Nuestro autor, en cambio, no sólo por sus más de cuatro décadas entregadas a la
poesía, sino por la plena dedicación, la madurez, la serenidad, la calidad de
sus versos y el hondo sentimentalismo, es un auténtico poeta, que quizás
encuentre sus mejores lectores dentro de varios años; pues su obra no parece
escrita necesariamente para los lectores actuales.
Espero
que este fragmentario de ideas, que nace de una lectura un tanto desordenada, no
sólo demuestre mi entusiasmo, sino que pueda arrojar alguna chispa para
encender el interés por la obra del poeta poblano.
Sobre
el autor
Gilberto
Castellanos nació en 1945 en Ajalpan, Puebla. Es poeta, narrador, ensayista,
dibujante y uno de los más porfiados promotores de la cultura en Puebla.
Durante dos décadas dirigió la
Casa de Cultura de Puebla y su trabajo se distinguió
sobretodo por la constante promoción de la lectura y los homenajes a los más
importantes poetas mexicanos. Más que profesor, Maestro, en todos los sentidos
de la palabra y con todas las implicaciones del oficio. Su dedicación al
trabajo de la poesía lo ha llevado a ser no sólo cabeza de más de una
generación, sino el iniciador de la modernidad en la poesía poblana de la
segunda mitad del siglo XX.
Esto podría ser un lugar común,
dicho por alguien y reiterado por muchos, y no tendría ningún sentido si no
fuera por el hecho de que la renovación de la poesía poblana era una urgencia
no superada por los anteriores artesanos de la palabra. Fácil es aplicarle a
Castellanos el epíteto de renovador, difícil demostrarlo. Para decir que una
poesía está renovada debemos observar ciertas condiciones; quizá las mismas que
Eliot esgrimía en torno al concepto de
lo clásico. El autor de la
Tierra baldía decía que habría que observar
cuatro condiciones para considerar
clásico a un autor: la madurez del intelecto, la madurez de la lengua,
la madurez de las costumbres y el compartir un estilo común. Al enunciar estas
cuatro condiciones, Eliot en realidad estaba creando un parámetro –y no una
receta– para evaluar a los autores que dejan huella en la historia de la
poesía, y siempre deberán ser leídos o tomados en cuenta. Llámese Virgilio,
Shakespeare, Octavio Paz o Rubén Bonifaz Nuño, la condición de clásico no sólo
es una etiqueta que se le aplica a los autores para incluirlos en una antología
o diccionario, sino sobretodo para señalar que han realizado aportes
importantes a la cultura y en particular a la lengua. En todo auténtico renovador
de la poesía late la idea de lo clásico; por eso, quizá no sería muy aventurado
sugerir que cuando decimos de alguien que es un auténtico poeta moderno,
nuestra intención sea aludir a su carácter clasicista.
Sin miedo a ser exagerado he dicho
en diversas oportunidades que Castellanos es ya un clásico de la poesía poblana
de la segunda mitad del siglo XX y principios del presente.

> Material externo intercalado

(* ===== verification/MockMailSet.v ===== *)
(** What the mock's mail handlers keep and tell (jmap-mock/src/mail.rs): every stored
    message stays well formed and in an existing mailbox, and what a shared caller sees. *)

From Stdlib Require Import Ascii String.
From stdpp Require Import prelude strings.
From S2P Require Import Prelude BTree Text Strings Json Wire Proto Email Store SetOps Patch SetMethod Keywords MockMail.

Local Open Scope rust_scope.

(** ** Every message is filed *)

(** [mailboxIds] has the mailbox, with [true]. *)
Definition in_mailbox (e : Email) (id : Id) : Prop := exists mailbox_ids, em_mailbox_ids e = Some mailbox_ids /\ bt_get id mailbox_ids = Some true.

(** A message is in at least one mailbox, and every mailbox that it is in exists. *)
Record message_ok (a : AccountState) (e : Email) : Prop := {
  mo_email : email_ok e;
  mo_somewhere : exists id, in_mailbox e id;
  mo_known : forall id, in_mailbox e id -> is_Some (store_get (ma_mailboxes a) id);
}.

Definition account_ok (a : AccountState) : Prop := forall id e, store_get (ma_emails a) id = Some e -> message_ok a e.

Definition server_ok (s : ServerState) : Prop := forall id a, bt_get id (sv_accounts s) = Some a -> account_ok a.

(** A request as it is read from JSON: the messages are well formed and their bodies fit the
    size field, and the patches are JSON values. *)
Record set_request_ok (request : SetRequest Email) : Prop := {
  sq_create : Forall (fun e => email_ok e.2 /\ (body_size e.2 <= u64_max)%N) (default [] (sr_create request));
  sq_update : Forall (fun e => value_ok e.2) (default [] (sr_update request));
}.

Lemma filed_somewhere_mailboxes a a' e : ma_mailboxes a = ma_mailboxes a' -> filed_somewhere a e = filed_somewhere a' e.
Proof. intros H. unfold filed_somewhere. by rewrite H. Qed.

(** What the check of a message that is written finds out. *)
Lemma filed_somewhere_ok a e : email_ok e -> filed_somewhere a e = Ok tt -> message_ok a e.
Proof.
  intros He Hf. unfold filed_somewhere in Hf. destruct (em_mailbox_ids e) as [ids|] eqn:Ei; [|done].
  assert (bt_ok ids) as Hok by (by apply (eo_mailbox_ids _ He)).
  destruct (existsb snd ids) eqn:Es; [|done]. cbn [negb] in Hf. destruct (find _ _) as [|] eqn:Efind; [done|]. split; [done|..].
  - apply existsb_exists in Es as ([id b]&Hin%list_elem_of_In&Hb). cbn in Hb. subst b. exists id, ids. split; [done|by apply bt_elem_get].
  - intros id (ids'&Ei'&Hg). rewrite Ei in Ei'. injection Ei' as <-.
    assert (id ∈ (filter (fun e => e.2 = true) ids).*1) as Hin%list_elem_of_In.
    { apply list_elem_of_fmap. exists (id, true). split; [done|]. apply list_elem_of_filter. split; [done|]. by apply bt_get_Some_elem. }
    pose proof (List.find_none _ _ Efind _ Hin) as Hk. apply negb_false_iff in Hk. by apply bt_contains_true.
Qed.

Lemma message_ok_mailboxes a a' e : ma_mailboxes a = ma_mailboxes a' -> message_ok a e -> message_ok a' e.
Proof. intros H [He Hs Hk]. split; [done|done|]. by rewrite <- H. Qed.

Lemma server_set_ok id blob_id thread_id size e : email_ok e -> (size <= u64_max)%N -> email_ok (server_set id blob_id thread_id size e).
Proof. intros [] Hsize. split; cbn; try done. by intros n [= <-]. Qed.

Section transactions.
Context {T : Type} (P : T -> Prop).

(** A transaction in which every object satisfies [P]. *)
Definition tx_all (t : Transaction T) : Prop := forall id v, transaction_get t id = Some v -> P v.

Lemma tx_all_insert (t : Transaction T) id v staged :
  tx_all t -> P v -> tx_all (Build_Transaction (with_objects (tx_store t) (bt_insert id v (st_objects (tx_store t)))) staged).
Proof.
  intros Ht Hv k w. unfold transaction_get, store_get. cbn. rewrite bt_get_insert. case_decide; [by intros [= <-]|]. apply (Ht k).
Qed.

Lemma tx_all_creates (l : list (Id * T)) t :
  tx_all t -> Forall (fun e => P e.2) l -> tx_all (fold_left (fun t e => transaction_create t e.1 e.2) l t).
Proof.
  intros Ht Hl. revert t Ht. induction Hl as [|e l He _ IH]; intros t Ht; cbn; [done|]. apply IH. by apply tx_all_insert.
Qed.

Lemma tx_all_updates (l : list (Id * T)) t (updated : btmap Id (option T)) :
  tx_all t -> Forall (fun e => P e.2) l ->
  tx_all (fold_left (fun '(t, updated) e => ((transaction_update t e.1 e.2).2, bt_insert e.1 None updated)) l (t, updated)).1.
Proof.
  intros Ht Hl. revert t updated Ht. induction Hl as [|e l He _ IH]; intros t updated Ht; cbn; [done|]. apply IH.
  unfold transaction_update. destruct (store_contains _ _); [|done]. by apply tx_all_insert.
Qed.

Lemma tx_all_destroys ids t d nd : tx_all t -> tx_all (fold_left destroy_one ids (t, d, nd)).1.1.
Proof.
  revert t d nd. induction ids as [|id ids IH]; intros t d nd Ht; cbn; [done|].
  unfold transaction_destroy. destruct (store_get (tx_store t) id) as [v|]; [|by apply IH]. apply IH.
  intros k w. unfold transaction_get, store_get. cbn. rewrite bt_get_remove. case_decide; [done|]. apply (Ht k).
Qed.
End transactions.

Section set.
Variable serde_error : Value -> text.

(** ** Creates *)
Record creating_ok (a : AccountState) (c : EmailCreating) : Prop := {
  cr_mailboxes : ma_mailboxes (ec_account c) = ma_mailboxes a;
  cr_objects : st_objects (ma_emails (ec_account c)) = st_objects (ma_emails a);
  cr_created : Forall (fun e => message_ok a e.2) (ec_to_create c);
}.

Lemma email_create_ok a ext snoozed is_owner caller c e :
  email_ok e.2 /\ (body_size e.2 <= u64_max)%N -> creating_ok a c -> creating_ok a (email_create ext snoozed is_owner caller c e).
Proof using Type.
  intros [He Hs] [Hm Ho Hc]. destruct e as [cid e]. cbn in He, Hs. unfold email_create.
  destruct (create_refusal _ _ _ _ _ _) as [refusal|] eqn:Er; [by split|].
  destruct (store_alloc_id _) as [id emails] eqn:Ea. injection Ea as <- <-. split; cbn; try done.
  apply Forall_app. split; [done|]. constructor; [|constructor]. apply filed_somewhere_ok; [by apply server_set_ok|]. cbn.
  unfold create_refusal in Er. rewrite (filed_somewhere_mailboxes _ a) in Er by done.
  change (filed_somewhere a (server_set _ _ _ _ e)) with (filed_somewhere a e). by destruct (filed_somewhere a e) as [[]|].
Qed.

Su estilo no sólo
ha sido recogido por las posteriores generaciones, sino también, y sobretodo,
su estilo ha sido copiado, sobre explotado y hasta manoseado por algunos
creadores que no acostumbran reconocer sus influencias. Habrá quienes no estén
de acuerdo, pero una revisión exhaustiva de los libros y las antologías de
poesía poblana publicadas en los últimos 15 años podría confirmarnos esta osada
afirmación.
Un retorno a los orígenes de la lengua
Desde la publicación de su primer
libro, El mirar del artificio, Premio
Latinoamericano de Poesía “Colima 1982”,
Gilberto Castellanos es dueño de un estilo propio, de una búsqueda personal y
auténtica. Ya desde esa primera publicación apunta a un proyecto de escritura
que busca la Suma,
la continuidad. A diferencia de otros poetas, que inician su camino a la deriva
sin saber por dónde los llevarán las tormentosas corrientes, éste tiene muy
bien definidos los cauces de su travesía poética. Su producción, por tanto, se
puede leer como un todo, donde cada libro constituye el eslabón de una cadena que
se abre con su primer libro y se cierra
con Letranía, su última publicación. Sin
embargo, cada uno de sus libros de poemas es el inventario de una nueva lengua,
la invención de un código de imágenes y conceptos que se suman al propósito de
explicarse el mundo y expresar los sentimientos.
Su estilo no es fácil de clasificar;
aunque algunos lo nombran neobarroco, creo más bien que es una amalgama de
disímiles corrientes estéticas: romántico y barroco, vanguardista y neoclásico,
manierista y posmoderno. ¿Todo eso converge en su poesía? No, más bien ella
abreva en cada uno de estos arroyos. La voz de Castellanos es un surtidor que
se nutre de llanuras diversas pero igual de fértiles. Aunque cada uno tiene su
propia personalidad, sus libros comparten algunos rasgos comunes; como la
profunda contemplación, el sentido de pertenencia, que lo lleva a hermanarse
con el paisaje; el profuso y complejo simbolismo; el depurado trabajo del
verso; el diálogo del sujeto lírico con el mundo, del Yo y las cosas; el
desplazamiento de la temporalidad que lo lleva a despojarse del presente e
instaurarse en un lugar atemporal.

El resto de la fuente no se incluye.